Only one number is wanted here: how many lines of the data hold "broker".

--- RECORDS PROVIDED Enclosed Below ---

(* ===== verification/PulseApp.v ===== *)
(** * The pulse command ([apps/pulse.c])

    The command-line client: argument parsing, the offline proposal with the
    engine as fallback, printing a proposal, and executing it.  It runs in two
    environments at once, the PEX endpoint of the engine and the operating
    system of the broker; its state is the pair of call histories. *)

From S2P Require Import Prelude Memory Text AIProtocol AIEngine Pulse.

Definition REQUEST_MAX : nat := 512.
Definition RESULT_MAX : nat := 512.

(** ** Output *)

(** The body of [json_string], one character at a time. *)
Definition json_char (c : Z) : bytes :=
  if c =? 34 then [92; 34]
  else if c =? 92 then [92; 92]
  else if c =? 10 then [92; 110]
  else if c =? 13 then [92; 114]
  else if c =? 9 then [92; 116]
  else if 32 <=? c then [c] else [].

Definition json_string (input : bytes) : bytes := [34] ++ concat (map json_char input) ++ [34].

(** [fputs] of a text in which every quote of the source is written 34. *)
Definition quoted (s : bytes) : bytes := [34] ++ s ++ [34].

Definition print_proposal (p : proposal) (json : bool) : bytes :=
  if json then
    bytes_of "{" ++ quoted (bytes_of "version") ++ bytes_of ":1," ++ quoted (bytes_of "action") ++ bytes_of ":" ++
    json_string (pr_action_id p) ++
    bytes_of "," ++ quoted (bytes_of "summary") ++ bytes_of ":" ++ json_string (pr_summary p) ++
    bytes_of "," ++ quoted (bytes_of "target") ++ bytes_of ":" ++ json_string (pr_target p) ++
    bytes_of "," ++ quoted (bytes_of "risk") ++ bytes_of ":" ++ quoted (razion_pulse_risk_string (pr_risk p)) ++
    bytes_of "," ++ quoted (bytes_of "capabilities") ++ bytes_of ":" ++ dec (pr_required_capabilities p) ++
    bytes_of "," ++ quoted (bytes_of "confirmation_required") ++ bytes_of ":" ++
    (if pr_requires_confirmation p =? 0 then bytes_of "false" else bytes_of "true") ++
    bytes_of "," ++ quoted (bytes_of "executable") ++ bytes_of ":" ++
    (if pr_executable p =? 0 then bytes_of "false" else bytes_of "true") ++ bytes_of "}" ++ [10]
  else
    bytes_of "Razion Pulse proposal" ++ [10] ++
    bytes_of "  Action: " ++ pr_summary p ++ [10] ++
    bytes_of "  Target: " ++ pr_target p ++ [10] ++
    bytes_of "  Risk: " ++ razion_pulse_risk_string (pr_risk p) ++ [10] ++
    bytes_of "  Confirmation: " ++
    (if pr_requires_confirmation p =? 0 then bytes_of "not required" else bytes_of "required") ++ [10] ++
    bytes_of "  Native broker: " ++
    (if pr_executable p =? 0 then bytes_of "not available in this phase" else bytes_of "available") ++ [10].

(** ** Arguments *)

Record options := Options { plan_only : bool; confirmed : bool; json : bool; request_text : bytes }.

(** [None]: usage or an over-long request, exit status 1. *)
Fixpoint parse_args (argv : list bytes) (o : options) : option options :=
  match argv with
  | [] => Some o
  | arg :: argv =>
      if bytes_eqb arg (bytes_of "--help") || bytes_eqb arg (bytes_of "-h") then None
      else if bytes_eqb arg (bytes_of "--plan")
      then parse_args argv (Options true (confirmed o) (json o) (request_text o))
      else if bytes_eqb arg (bytes_of "--confirm")
      then parse_args argv (Options (plan_only o) true (json o) (request_text o))
      else if bytes_eqb arg (bytes_of "--json")
      then parse_args argv (Options true (confirmed o) true (request_text o))
      else
        let sep := match request_text o with [] => 0%nat | _ => 1%nat end in
        if (REQUEST_MAX <=? length (request_text o) + length arg + sep)%nat then None
        else parse_args argv (Options (plan_only o) (confirmed o) (json o)
               (request_text o ++ (match request_text o with [] => [] | _ => [32] end) ++ arg))
  end.

Section app.
Context `{PexEnv} `{PulseEnv} `{Stack}.

Abbreviation app_state := (history * os_history)%type.

Definition on_pex {A} (m : M history A) : M app_state A := λ s,
  match m s.1 with Ret (a, h) => Ret (a, (h, s.2)) | Fault => Fault | Spin => Spin end.
Definition on_os {A} (m : M os_history A) : M app_state A := λ s,
  match m s.2 with Ret (a, h) => Ret (a, (s.1, h)) | Fault => Fault | Spin => Spin end.
Definition lift_outcome {A} (r : outcome A) : M app_state A := λ s,
  match r with Ret a => Ret (a, s) | Fault => Fault | Spin => Spin end.

(** The context of the fallback: [razion_ai_init], then [LOCAL_ONLY] added. *)
Definition fallback_context (pid : Z) : option context :=
  (λ ctx, Context (ctx_app_id ctx) (Z.lor (ctx_default_flags ctx) FLAG_LOCAL_ONLY)
            (ctx_requested_capabilities ctx) (ctx_next_request_id ctx) (ctx_timeout_ms ctx))
    <$> razion_ai_init (Some (bytes_of "razion-pulse")) pid.

Definition local_ai_fallback (pid : Z) (request : bytes) : M app_state (pulse_status * proposal) :=
  match fallback_context pid with
  | None => mret (PULSE_UNKNOWN, empty_proposal)
  | Some ai =>
      r ← on_pex (razion_ai_classify_intent ai (Some request));
      match r.1 with
      | inl _ => mret (PULSE_UNKNOWN, empty_proposal)
      | inr resp =>
          if negb (resp_status resp =? STATUS_OK) then mret (PULSE_UNKNOWN, empty_proposal)
          else lift_outcome (razion_pulse_propose_action (Some (until_nul (resp_payload resp))))
      end
  end.

(** The capabilities the command grants itself. *)
Definition pulse_capabilities : Z :=
  Z.lor (Z.lor (Z.lor PCAP_APP_LAUNCH PCAP_DIRECTORY_OPEN) PCAP_SYSTEM_READ) PCAP_FILE_CREATE.

(** [main] after the request is known: (exit status, standard output). *)
Definition pulse_run (pid : Z) (o : options) : M app_state (Z * bytes) :=
  r ← lift_outcome (razion_pulse_propose (Some (request_text o)));
  r ← (if bool_decide (r.1 = PULSE_UNKNOWN) then local_ai_fallback pid (request_text o) else mret r);
  let '(status, p) := r in
  if negb (bool_decide (status = PULSE_OK)) then mret (2, []) else
  let out := print_proposal p (json o) in
  if plan_only o then mret (0, out) else
  match razion_pulse_init (Some (bytes_of "razion-pulse")) pulse_capabilities with
  | None => mret (1, out)
  | Some ctx =>
      r ← on_os (razion_pulse_execute ctx p (if confirmed o then 1 else 0) RESULT_MAX);
      let '(status, result) := r in
      let out := out ++ bytes_of "Result: " ++ result ++ [10] ++
        (if bool_decide (status = PULSE_CONFIRMATION_REQUIRED)
         then bytes_of "Review the target, then repeat with --confirm to approve it." ++ [10] else []) in
      mret (if bool_decide (status = PULSE_OK) then 0 else 3, out)
  end.

(** The line read when no request is given: at most 511 bytes, up to the
    newline; [None]: end of input. *)
Definition read_request (stdin : option bytes) : bytes :=
  match stdin with
  | None => []
  | Some line => (fix cut s := match s with c :: s => if c =? 10 then [] else c :: cut s | [] => [] end)
                   (take (REQUEST_MAX - 1) line)
  end.

(** The prompt printed when no request is given. *)
Definition prompt : bytes := bytes_of "Razion Pulse" ++ [10] ++ bytes_of "Describe one operating-system action: ".

Definition pulse_main (pid : Z) (argv : list bytes) (stdin : option bytes) : M app_state (Z * bytes) :=
  match parse_args argv (Options false false false []) with
  | None => mret (1, [])
  | Some o =>
      match request_text o with
      | [] => match until_nul (read_request stdin) with
              | [] => mret (1, prompt)
              | s => r ← pulse_run pid (Options (plan_only o) (confirmed o) (json o) s);
                     mret (r.1, prompt ++ r.2)
              end
      | _ => pulse_run pid o
      end
  end.

End app.

(** ** JSON strings *)

(** Reading back the characters after the opening quote, up to the closing
    quote, which must be the last character. *)
Fixpoint json_unescape (s : bytes) : option bytes :=
  match s with
  | [] => None
  | c :: s =>
      if c =? 34 then match s with [] => Some [] | _ => None end
      else if c =? 92 then
        match s with
        | [] => None
        | e :: s =>
            let take c := cons c <$> json_unescape s in
            if e =? 34 then take 34 else if e =? 92 then take 92
            else if e =? 110 then take 10 else if e =? 114 then take 13
            else if e =? 116 then take 9 else None
        end
      else if c <? 32 then None
      else cons c <$> json_unescape s
  end.

(** The characters [json_string] does not drop. *)
Definition json_kept (c : Z) : bool := (32 <=? c) || (c =? 10) || (c =? 13) || (c =? 9).

Lemma json_unescape_char c s :
  json_unescape (json_char c ++ s) = if json_kept c then cons c <$> json_unescape s else json_unescape s.
Proof.
  unfold json_char, json_kept.
  destruct (Z.eqb_spec c 34) as [->|]; [done|]. destruct (Z.eqb_spec c 92) as [->|]; [done|].
  destruct (Z.eqb_spec c 10) as [->|]; [done|]. destruct (Z.eqb_spec c 13) as [->|]; [done|].
  destruct (Z.eqb_spec c 9) as [->|]; [done|]. rewrite !orb_false_r.
  destruct (Z.leb_spec 32 c); [|done]. cbn.
  rewrite (proj2 (Z.eqb_neq c 34)), (proj2 (Z.eqb_neq c 92)), (proj2 (Z.ltb_ge c 32)) by done. done.
Qed.

Lemma json_unescape_body s : json_unescape (concat (map json_char s) ++ [34]) = Some (List.filter json_kept s).
Proof.
  induction s as [|c s IH]; [done|]. cbn [map concat List.filter]. rewrite <-(assoc_L (++)), json_unescape_char, IH.
  by destruct (json_kept c).
Qed.

(** ** Both environments *)

Section app_run.
Context `{PexEnv} `{!PexBytes} `{PulseEnv} `{Stack}.

(** [m] terminates, its calls satisfy [P] and [Q], its result [R]. *)
Definition app_emits {A} (P : pex_call → Prop) (Q : os_call → Prop) (R : A → Prop)
    (m : M (history * os_history) A) : Prop :=
  ∀ h os, ∃ a l l', m (h, os) = Ret (a, (h ++ l, os ++ l')) ∧ Forall P l ∧ Forall Q l' ∧ R a.

Lemma app_emits_ret {A} P Q (R : A → Prop) a : R a → app_emits P Q R (mret a).
Proof. intros HR h os. exists a, [], []. by rewrite !app_nil_r. Qed.

Lemma app_emits_bind {A B} P Q (R : A → Prop) (R' : B → Prop) m (k : A → M (history * os_history) B) :
  app_emits P Q R m → (∀ a, R a → app_emits P Q R' (k a)) → app_emits P Q R' (m ≫= k).
Proof.
  intros Hm Hk h os. destruct (Hm h os) as (a & l & l' & Hr & HP & HQ & HR).
  destruct (Hk a HR (h ++ l) (os ++ l')) as (b & l2 & l2' & Hr2 & HP2 & HQ2 & HR2).
  exists b, (l ++ l2), (l' ++ l2'). rewrite (run_bind_Ret _ _ _ _ _ Hr), Hr2, !(assoc_L (++)).
  split_and!; [done|by apply Forall_app|by apply Forall_app|done].
Qed.

Lemma on_pex_emits {A} P Q (R : A → Prop) m : emits P R m → app_emits P Q R (on_pex m).
Proof.
  intros Hm h os. destruct (Hm h) as (a & l & Hr & HP & HR). exists a, l, [].
  unfold on_pex. cbn [fst snd]. rewrite Hr, app_nil_r. by split_and!.
Qed.

Lemma on_os_emits {A} P Q (R : A → Prop) m : emits Q R m → app_emits P Q R (on_os m).
Proof.
  intros Hm h os. destruct (Hm os) as (a & l & Hr & HQ & HR). exists a, [], l.
  unfold on_os. cbn [fst snd]. rewrite Hr, app_nil_r. by split_and!.
Qed.

Lemma lift_outcome_emits {A} P Q (R : A → Prop) a : R a → app_emits P Q R (lift_outcome (Ret a)).
Proof. intros HR. by apply app_emits_ret. Qed.

(** The calls the command makes to the engine: a request of its own, marked
    local-only and not to be executed, which no cloud provider may be given. *)
Definition local_call (c : pex_call) : Prop :=
  match c with
  | PexReply ep data => ep = RAZION_AI_ENDPOINT ∧ ∃ q, data = request_bytes q ∧
      has_flag (req_flags q) FLAG_LOCAL_ONLY = true ∧
      has_flag (req_flags q) FLAG_EXECUTE_ACTION = false ∧
      ∀ cfg p, eligible cfg p q → pv_class p = PROVIDER_LOCAL
  | PexConnect ep | PexWait ep _ | PexRecv ep => ep = RAZION_AI_ENDPOINT
  | PexSend _ _ | Audit _ => False
  end.

Lemma client_call_local ctx op text :
  ctx_default_flags ctx = Z.lor FLAG_PREFER_LOCAL FLAG_LOCAL_ONLY →
  ∀ c, client_call (build_request ctx op text 0) c → local_call c.
Proof.
  intros Hf c. destruct c as [ep|ep data|ep t|ep|cl data|rec]; cbn [client_call local_call]; try done.
  intros [-> ->]. split; [done|]. set (q := build_request ctx op text 0).
  assert (Hq : req_flags q = 3) by (cbn [q build_request req_flags]; by rewrite Hf).
  exists q. rewrite Hq. split_and!; try done. intros cfg p (_ & _ & Hel).
  destruct (pv_class p); [done|]. destruct (Hel eq_refl) as (_ & _ & Hl). by rewrite Hq in Hl.
Qed.

(** A proposal the command works with: of the vocabulary, or the empty one. *)
Definition proposal_ok (r : pulse_status * proposal) : Prop :=
  r.1 = PULSE_OK → (length (pr_action_id r.2) < RAZION_PULSE_MAX_ACTION_ID)%nat.

Lemma propose_action_ok id : (length id < RAZION_PULSE_MAX_ACTION_ID)%nat →
  ∃ r, razion_pulse_propose_action (Some id) = Ret r ∧ proposal_ok r.
Proof.
  intros Hl. rewrite propose_action_run by done. eexists. split; [reflexivity|].
  destruct (lookup_action id) as [p|] eqn:E; [|by intros ?]. intros _. cbn [snd].
  destruct (lookup_action_in _ _ E) as [name Hin]. destruct (lookup_action_name _ _ Hin) as (_ & -> & ?). done.
Qed.

(** What the documentation requires of a classifier: its answer is at most an
    action identifier. *)
Definition short_answers : Prop :=
  ∀ h bs, env_read h RAZION_AI_ENDPOINT = Some bs →
    (length bs < resp_header + RAZION_PULSE_MAX_ACTION_ID)%nat.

--- End of Enclosed RECORDS PROVIDED ---

▸ SOLUTION FOR THIS TASK:
2